In my opinion, a goodly portion of this is the result of the Fed trying to manage the economy and instead contributing to bubbles and crashes.
A lot of folks think that the Fed was formed as a result of the great depression to help stabilize the economy, but the Fed was in existence before the great depression. A lot of folks think that administrations (i.e., the democrats or republicans that happen to be in power at the time) control the Fed, but the Fed is not democratic or republican -- it is an independent entity and collection of banks with special rights. The Fed has the power to inject money into and take money out of our economic system, such as through the "open market" activities of, in effect, creating money and using it to buy government debt back from the public (causing interest rates to decrease) or by creating government debt and selling it to the public (causing interest rates increase). When people talk of decreasing interest rates, it means the Fed is pushing money into our economic system; and when they talk of increasing interest rates, it means the Fed is pulling money out of our economic system. That money injected into or taken out of the public sector goes into or comes out of other investments, which is why it has an impact.

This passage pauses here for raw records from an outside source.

(* ===== verification/_CoqProject ===== *)
-Q . S2P
Prelude.v
Endian.v
Mbuf.v
MbufSpec.v
MbufView.v
Format.v
Base64.v
Crc32.v
Sa.v
LinkedList.v
ListSpec.v
Tmr.v
TmrSpec.v
Hash.v
SrtpReplay.v
Rtp.v
RtpExt.v
RtpSource.v
Crypto.v
Srtp.v
SrtpSpec.v
SrtpSession.v
Srtcp.v
Stun.v
StunWire.v
StunSpec.v
StunSafe.v
StunTrans.v
StunTransSpec.v
Dname.v
DnameSpec.v
Dns.v
DnsSpec.v
Rtcp.v
RtcpSpec.v
RtcpWire.v
RtcpRound.v
RtcpSess.v
RtcpSessSpec.v
RtcpReport.v
Fmt.v
Odict.v
Print.v
Regex.v
Uri.v
UriSpec.v
SipMsg.v
SipMsgSpec.v
SipCtrans.v
SipCtransSpec.v
SipStrans.v
SipStransSpec.v
SipWire.v
SipReply.v
SipCall.v
Websock.v
WebsockSpec.v
Telev.v
TelevSpec.v
Amf.v
AmfSpec.v
Rtmp.v
RtmpSpec.v
RtmpConn.v
RtmpConnSpec.v
RtmpMedia.v
(* ===== verification/Mbuf.v ===== *)
(** * Memory buffers: src/src/mbuf/mbuf.c and src/include/re_mbuf.h

    [struct mbuf] is the record [mbuf]; each function of mbuf.c that takes a
    [struct mbuf *] becomes a function from the buffer to the error code and
    the updated buffer.  The object pointer itself is never NULL here.  The
    memory behind [mb->buf] is a list of bytes obtained from the allocator of
    [Class Host] through mem_alloc/mem_realloc of mem.c, so out-of-memory
    paths are exercised; a buffer owns its memory (reference count 1).

    The abstract view of a buffer is its [content] (the bytes up to [end]) and
    the [rest] that is left to read; the lemmas at the end state every
    operation over that view, and the other components only use those. *)

From stdpp Require Import base list numbers.
From Stdlib Require Import ZArith Lia.
From S2P Require Import Prelude Endian.

Open Scope Z_scope.

Record mbuf := Mbuf {
  mb_buf : option (list Z);
  mb_size : Z;
  mb_pos : Z;
  mb_end : Z;
}.

(** The bytes behind [mb->buf]; NULL has none. *)
Definition mb_mem (mb : mbuf) : list Z := default [] (mb_buf mb).

Definition DEFAULT_SIZE : Z := 512.

(** src/src/mem/mem.c: sizes are stored in 32 bits. *)
Definition MEM_SIZE_MAX : Z := 2 ^ 32 - 1.

Definition set_mem (mb : mbuf) (b : list Z) : mbuf :=
  {| mb_buf := Some b; mb_size := mb_size mb; mb_pos := mb_pos mb; mb_end := mb_end mb |}.

(** ** Inline functions of re_mbuf.h *)

Definition mbuf_get_left (mb : mbuf) : Z :=
  if mb_end mb >? mb_pos mb then mb_end mb - mb_pos mb else 0.

Definition mbuf_get_space (mb : mbuf) : Z :=
  if mb_size mb >? mb_pos mb then mb_size mb - mb_pos mb else 0.

Definition mbuf_set_pos (mb : mbuf) (pos : Z) : mbuf :=
  {| mb_buf := mb_buf mb; mb_size := mb_size mb; mb_pos := pos; mb_end := mb_end mb |}.
Lemma bubble_perm a ys : (bubble a ys).1 ≡ₚ a :: ys.
Proof.
  revert a. induction ys as [|b ys IH]; intros a; cbn [bubble]; [done|]. destruct (sh a.2 b.2).
  - specialize (IH b). destruct (bubble b ys). cbn in *. by rewrite IH.
  - specialize (IH a). destruct (bubble a ys). cbn in *. rewrite IH. apply Permutation_swap.
Qed.

Lemma bubble_quiet a ys : (bubble a ys).2 = false -> (bubble a ys).1 = a :: ys /\ LocallySorted ordered (a :: ys).
Proof.
  revert a. induction ys as [|b ys IH]; intros a; cbn [bubble]; [split; [done|constructor]|].
  destruct (sh a.2 b.2) eqn:Es; [|by destruct (bubble a ys)].
  specialize (IH b). destruct (bubble b ys) as [zs s]. cbn in *. intros ->. destruct IH as [-> Hs]; [done|].
  split; [done|]. by constructor.
Qed.

(** Elements of one equivalence class of the handler never pass each other. *)
Lemma bubble_stable (P : Z * Z -> Prop) `{forall x, Decision (P x)} a ys :
  (forall x y, P x -> P y -> ordered x y) -> filter P (bubble a ys).1 = filter P (a :: ys).
Proof.
  intros HP. revert a. induction ys as [|b ys IH]; intros a; cbn [bubble]; [done|].
  destruct (sh a.2 b.2) eqn:Es.
  - specialize (IH b). destruct (bubble b ys) as [zs s]. cbn [fst] in *. by rewrite !(filter_cons P a), IH.
  - specialize (IH a). destruct (bubble a ys) as [zs s]. cbn [fst] in *. rewrite (filter_cons P b), IH.
    rewrite !filter_cons. destruct (decide (P a)), (decide (P b)); try done. by rewrite HP in Es.
Qed.

Context (sh_total : forall a b, sh a b = true \/ sh b a = true).
Context (sh_trans : forall a b c, sh a b = true -> sh b c = true -> sh a c = true).

#[local] Instance ordered_trans : Transitive ordered.
Proof. intros x y z. apply sh_trans. Qed.

Lemma bubble_sorted a vs : StronglySorted ordered (a :: vs) -> bubble a vs = (a :: vs, false).
Proof.
  revert a. induction vs as [|b vs IH]; intros a Hs; cbn [bubble]; [done|].
  apply StronglySorted_inv in Hs as [Hs Ha]. inversion Ha as [|? ? Hab _]. unfold ordered in Hab. rewrite Hab.
  by rewrite (IH b Hs).
Qed.

(** A pass moves a maximal element of the unsorted part to its place. *)
Lemma bubble_suffix us : forall a vs,
  StronglySorted ordered vs -> (forall u v, u ∈ a :: us -> v ∈ vs -> ordered u v) ->
  exists us' m, (bubble a (us ++ vs)).1 = us' ++ m :: vs /\ us' ++ [m] ≡ₚ a :: us
    /\ forall u, u ∈ us' -> ordered u m.
Proof.
  induction us as [|b us IH]; intros a vs Hv Hle.
  - exists [], a. cbn [app]. rewrite bubble_sorted.
    + split_and!; [done|done|]. by intros u ?%elem_of_nil.
    + constructor; [done|]. apply Forall_forall. intros v Hin. apply Hle; [|done]. apply elem_of_cons. by left.
  - cbn [app bubble]. destruct (sh a.2 b.2) eqn:Es.
    + destruct (IH b vs Hv) as (us' & m & E1 & Hp & Hm).
      { intros u v Hu. apply Hle. apply elem_of_cons. by right. }
      destruct (bubble b (us ++ vs)) as [zs s]. cbn [fst] in *. exists (a :: us'), m. split_and!.
      * by rewrite E1.
      * cbn [app]. by rewrite Hp.
      * intros u [->|Hu]%elem_of_cons; [|by apply Hm]. assert (Hb : b ∈ us' ++ [m]).
        { rewrite Hp. apply elem_of_cons. by left. }
        apply elem_of_app in Hb as [Hb| ->%list_elem_of_singleton]; [|done]. transitivity b; [done|by apply Hm].
    + destruct (IH a vs Hv) as (us' & m & E1 & Hp & Hm).
      { intros u v [->|Hu]%elem_of_cons; apply Hle; apply elem_of_cons; [by left|right]. apply elem_of_cons. by right. }
      destruct (bubble a (us ++ vs)) as [zs s]. cbn [fst] in *. exists (b :: us'), m. split_and!.
      * by rewrite E1.
      * cbn [app]. rewrite Hp. apply Permutation_swap.
      * intros u [->|Hu]%elem_of_cons; [|by apply Hm].
        assert (Hba : ordered b a) by (destruct (sh_total a.2 b.2); [congruence|done]).
        assert (Ha : a ∈ us' ++ [m]) by (rewrite Hp; apply elem_of_cons; by left).
        apply elem_of_app in Ha as [Ha| ->%list_elem_of_singleton]; [|done]. transitivity a; [done|by apply Hm].
Qed.

(** The class of a value under the handler. *)
Definition same_class (d : Z) (x : Z * Z) : Prop := sh d x.2 = true /\ sh x.2 d = true.

#[local] Instance same_class_dec d x : Decision (same_class d x).
Proof. unfold same_class. apply _. Defined.

Lemma same_class_ordered d x y : same_class d x -> same_class d y -> ordered x y.
Proof. intros [_ Hx] [Hy _]. by apply (sh_trans _ d). Qed.

Definition sorted_from (xs ys : list (Z * Z)) : Prop :=
  ys ≡ₚ xs /\ StronglySorted ordered ys /\ forall d, filter (same_class d) ys = filter (same_class d) xs.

The Fed is meant to use this control over money in the system to smooth our our economy (preventing bank panics, lessening irrational asset bubbles, avoiding things like the great depression, etc.). However, the Fed is controlled by fallable human economists; and economics, although considered a science, is very far from things like engineering or physics in terms of being able to calculate and prove correct solutions and courses of action. As one example, it has been more than 70 years since the great depression, and economists still do not all agree what caused it or how best to avoid such in the future, showing how imprecise the field still is.
To go back through just a couple of past bubbles and crashes, as a result of currency problems in the world (Russia, SE Asia, Latin America, etc.) and the collapse of Long-Term Capital Management (which had over a trillion dollars in derivative positions) in the 1990's, fearing contagion of the troubles and ramifications of the collapse, the Fed pressed on the gas pedal and pumped a bit of money into the system. Money pumped in goes somewhere -- in this case, helping to fuel (or at least not hindering) the dot-com bubble, which grew to insane proportions.
To reign in that "irrational exhuberance," the Fed then put on the brakes and started taking money out of the system. The unstable dot-com bubble (like most bubbles) didn't deflate in an orderly way -- it just crashed. From March of 2000 to September of 2002, the Nasdaq lost 76% of its value, trillions of dollars in wealth evaporated, and the economy took a dive. Also, there was the 9/11/2001 terrorist activity working to speed the economic downturn that was already well underway.
Now, the Fed stepped on the gas again, injecting a lot of money into the system, holding interest rates at historical lows for several years. As interest rates decline toward zero, real estate prices rise, entities can borrow increasingly larger sums (as they can still service the debt), which can be plowed into real estate that can be sold later at a profit, etc. We now had a real estate bubble growing to irrational proportions.
To reign in that bubble, the Fed started taking money out of the system (increasing interest rates). However, again, developed bubbles tend to be unstable, and like with the dot-com bubble, this one didn't deflate in an orderly way -- it just collapsed.
The Fed (and our government overall now) are again stepping hard on the gas, working to inject money into the system. I'm wondering what the next bubble will be. Alternative energy? Gold? I wish I knew.
Bubbles and crashes are part of the system whether the Fed is involved or not, but I have a suspicion there would be less volatility without the Fed than with it.